Da ist zunächst einmal die sehr große Stärke des Erdbebens. Der Rand Südamerikas rund um die Stadt Concepcion ist bekannt für sich im Abstand von mehreren Jahrzehnten wiederholende Beben mit Magnituden bis etwa 7,5. Die jetzt registrierte Magnitude von 8,8 ist jedoch außergewöhnlich und bedeutet eine gegenüber dem Normalfall wenigstens zehnfach höhere Entladung seismischer Energie. „Dieses Ereignis ist daher sehr ungewöhnlich und muss durch eine besonders große Verschiebung ausgelöst worden sein“, vermutet Behrmann.

Tiefseeroboter untersucht Meeresboden

Klärung könnte eine schon lange geplante Expedition bringen, die die Kieler Geowissenschaftler Ende September mit dem Forschungsschiff SONNE in das Entstehungsgebiet des Bebens führen wird.
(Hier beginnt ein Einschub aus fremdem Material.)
Lemma sum_app a b : sum (a ++ b) = sum a + sum b.
Proof. unfold sum. induction a as [|x a IH]; simpl; [done|]. rewrite IH. lia. Qed.
Lemma sum_indicator d n ds : NoDup ds -> d ∈ ds -> sum (map (fun x => when (d =? x) n) ds) = n.
Proof.
  induction 1 as [|x ds Hx Hn IH]; [by intros ?%not_elem_of_nil|]. intros Hd. cbn [map]. change (sum (?a :: ?b)) with (a + sum b).
  unfold when at 1. destruct (Z.eqb_spec d x) as [->|Hne].
  - assert (sum (map (fun y => when (x =? y) n) ds) = 0) as ->; [|lia]. clear -Hx. induction ds as [|y ds IH]; [done|].
    cbn [map]. change (sum (?a :: ?b)) with (a + sum b). rewrite IH by set_solver. unfold when.
    destruct (Z.eqb_spec x y); [set_solver|done].
  - rewrite IH; [lia|]. set_solver.
Qed.
Lemma sum_of_days rs ds : NoDup ds -> (forall r, r ∈ rs -> d_day r ∈ ds) ->
  sum (map (fun d => on_day d rs) ds) = sum (map d_count rs).
Proof.
  intros Hn. induction rs as [|r rs IH]; intros Hin.
  { clear. induction ds as [|d ds IH]; [done|]. cbn [map]. change (sum (?a :: ?b)) with (a + sum b). rewrite IH. done. }
  transitivity (sum (map (fun d => when (d_day r =? d) (d_count r)) ds) + sum (map (fun d => on_day d rs) ds)).
  - clear. induction ds as [|d ds IH]; [done|]. cbn [map]. change (sum (?a :: ?b)) with (a + sum b). rewrite IH.
    unfold on_day at 1. cbn [map]. change (sum (?a :: ?b)) with (a + sum b). fold (on_day d rs). lia.
  - rewrite sum_indicator, IH; [done| |done|apply Hin; by left]. intros r' Hr'. apply Hin. by right.
Qed.

Lemma on_day_counts agent ws start table d :
  0 < ws <= start -> start <= d ->
  on_day d (List.filter (fun r => start <=? d_day r) (daily_type_counts agent (ws * DAY_MS) table)) = events_on agent table d.
Proof.
  intros Hw Hd. unfold daily_type_counts.
  set (window := List.filter (fun r => subject_is agent r && since (Some (ws * DAY_MS)) r) table).
  set (ks := isort earlier_day (remove_dups (omap day_key window))).
  assert (NoDup ks) as Hn by (unfold ks; rewrite isort_perm; apply NoDup_remove_dups).
  transitivity (sum (map (fun k => when (k.1 =? d) (cnt (fun r => bool_decide (day_key r = Some k)) window)) ks)).
  { clear Hn. induction ks as [|k ks IH]; [done|]. cbn [map List.filter d_day].
    change (sum (?a :: ?b)) with (a + sum b). rewrite <- IH. unfold when. destruct (Z.eqb_spec k.1 d) as [E|E].
    - rewrite E. replace (start <=? d) with true by lia. unfold on_day. cbn [map d_day d_count].
      change (sum (?a :: ?b)) with (a + sum b). unfold when at 1. by rewrite Z.eqb_refl.
    - destruct (start <=? k.1); [|done]. unfold on_day at 1. cbn [map d_day d_count]. change (sum (?a :: ?b)) with (a + sum b).
      unfold when at 1. apply Z.eqb_neq in E. rewrite E. done. }
  rewrite (sum_groups day_key (fun k => k.1 =? d)) by done. unfold window, events_on. rewrite cnt_filter. apply cnt_ext. intros r Hr.
  destruct (subject_is agent r) eqn:Es; [|done]. cbn [andb]. unfold day_key. destruct (day_of r) as [d'|] eqn:Ed.
  - cbn [option_map fst]. destruct (Z.eqb_spec d' d) as [->|Hne].
    + rewrite (bool_decide_eq_true_2 (Some d = Some d)), andb_true_r by done.
      rewrite (day_in_window start ws r d Hw Hd Ed). cbn [andb]. apply bool_decide_eq_true_2. unfold ks.
      rewrite elem_of_isort, elem_of_remove_dups. apply list_elem_of_omap. exists r. split.
      * apply in_filter. split; [done|]. by rewrite Es, (day_in_window start ws r d Hw Hd Ed).
      * unfold day_key. by rewrite Ed.
    + rewrite (bool_decide_eq_false_2 (Some d' = Some d)) by congruence. by rewrite !andb_false_r.
  - rewrite bool_decide_eq_false_2 by done. cbn [option_map]. by rewrite andb_false_r.
Qed.

(** With no event of the agent dated after today, a profile is its days
    as they were: one figure for every day from the agent's first (or the
    window's start) to today, empty days included, each the number of events
    filed under the agent on that day; the total is their sum; the day judged is
    yesterday, and neither it nor today is part of the median. *)
Theorem profile_is_the_agents_days agent window_days now table first :
  let today := Z.quot now DAY_MS in
  let ws := today - Z.max window_days 1 + 1 in
  first_day_for_agent agent table = Some first -> first <= today ->
  0 < ws -> 0 <= now <= i64_max ->
  (forall r d, r ∈ table -> subject_is agent r = true -> day_of r = Some d -> d <= today) ->
  exists p, agent_profile agent window_days now (Some (Some table, Some table)) = Some p /\
    let start := Z.max first ws in
    daily p = map (events_on agent table) (days_from start today) /\
    days_held p = today - start + 1 /\
    pf_total p = sum (daily p) /\
    (start < today -> latest_full_day p = events_on agent table (today - 1)) /\
    median_day p = median (map (events_on agent table) (days_from start (today - 2))).
Proof.
  intros today ws Hf Hft Hws Hnow Hpast. eexists. split; [reflexivity|]. unfold agent_profile. cbn [fst snd].
  fold today ws. rewrite Hf. unfold profile_of. fold today ws.
  set (start := Z.max first ws).
  assert (Approver.i64_wrap (ws * DAY_MS) = ws * DAY_MS) as ->.
  { apply Approver.i64_wrap_id. unfold i64_min, DAY_MS in *. assert (ws * 86400000 <= now); [|unfold i64_max in *; nia].
    assert (ws <= today) by lia. unfold today, DAY_MS in *. rewrite Z.quot_div_nonneg in * by lia. pose proof (Z.mul_div_le now 86400000). nia. }
  set (mine := List.filter (fun r => start <=? d_day r) (daily_type_counts agent (ws * DAY_MS) table)).
  assert (forall r, r ∈ mine -> start <= d_day r <= today) as Hin.
  { intros r Hr. apply in_filter in Hr as [Hr Hs]. split; [lia|]. unfold daily_type_counts in Hr.
    apply list_elem_of_fmap in Hr as (k&->&Hk). cbn [d_day]. rewrite elem_of_isort, elem_of_remove_dups in Hk.
    apply list_elem_of_omap in Hk as (r&Hr&Ek). apply in_filter in Hr as [Hr Hb]. apply andb_true_iff in Hb as [Hb _].
    unfold day_key in Ek. destruct (day_of r) as [d|] eqn:Ed; [|done]. injection Ek as <-. cbn [fst]. by eapply Hpast. }
  assert (day_values (fill start today mine) = map (events_on agent table) (days_from start today)) as Hdays.
  { rewrite day_values_fill by done. apply map_ext_in. intros d Hd. apply list_elem_of_In, elem_of_days in Hd.
    unfold mine. apply on_day_counts; lia. }
  cbn [daily days_held pf_total latest_full_day median_day]. rewrite Hdays.
  assert (length (map (events_on agent table) (days_from start today)) = Z.to_nat (today - start + 1)) as Hlen
    by (unfold days_from; by rewrite !length_map, length_seq).
  rewrite Hlen. assert (start <= today) as Hst by lia.
  assert (days_from start today
          = days_from start (today - 2) ++ (if start <? today then [today - 1] else []) ++ [today]) as Hsplit.
  { unfold days_from. destruct (Z.ltb_spec start today).
    - replace (Z.to_nat (today - start + 1)) with (Z.to_nat (today - 2 - start + 1) + 2)%nat by lia.
      rewrite seq_app, map_app. f_equal. simpl. repeat f_equal; lia.
    - replace (Z.to_nat (today - start + 1)) with 1%nat by lia. replace (Z.to_nat (today - 2 - start + 1)) with 0%nat by lia.
      simpl. f_equal. lia. }
  assert (length (days_from start (today - 2)) = Z.to_nat (today - start - 1)) as Hl2
    by (unfold days_from; rewrite length_map, length_seq; f_equal; lia).
  split; [done|]. split; [lia|]. split; [|split].
  - rewrite <- Hdays, day_values_fill by done. symmetry. apply sum_of_days; [apply days_NoDup|].
    intros r Hr. by apply elem_of_days, Hin.
  - intros Hlt. replace (2 <=? Z.to_nat (today - start + 1))%nat with true by (symmetry; apply Nat.leb_le; lia).
    rewrite Hsplit. replace (start <? today) with true by lia. rewrite map_app, app_nth2; rewrite length_map, Hl2; [|lia].
    replace (_ - _)%nat with 0%nat by lia. done.
  - f_equal. rewrite Hsplit. destruct (Nat.leb_spec 2 (Z.to_nat (today - start + 1))).
    + replace (start <? today) with true by lia. rewrite map_app, firstn_app, length_map, Hl2.
      replace (_ - _ - _)%nat with 0%nat by lia. simpl. rewrite app_nil_r. apply firstn_all2. rewrite length_map, Hl2. lia.
    + unfold days_from. replace (Z.to_nat (today - 2 - start + 1)) with 0%nat by lia. done.
Qed.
Dabei wird unter anderem auch der Tiefseeroboter KIEL6000 sowie ein videogestützter Großgreifer zum Einsatz kommen. „Auf dieser Expedition wird es Gelegenheit geben, eventuell durch das Erdbeben ausgelöste Veränderungen der tektonischen Struktur und des Meeresbodens zu dokumentieren“, schaut Behrmann voraus.

Bereits im Frühjahr 2008 hatten Kieler Geologen und Geophysiker mit dem britischen Forschungsschiff James Cook detaillierte Kartierungsarbeiten und seismische Untersuchungen durchgeführt, die durch das aufgetretene Beben für die anstehende Expedition eine traurige Aktualität erhalten haben.

(Leibniz-Institut für Meereswissenschaften (IFM-GEOMAR), 02.03.2010 – NPO)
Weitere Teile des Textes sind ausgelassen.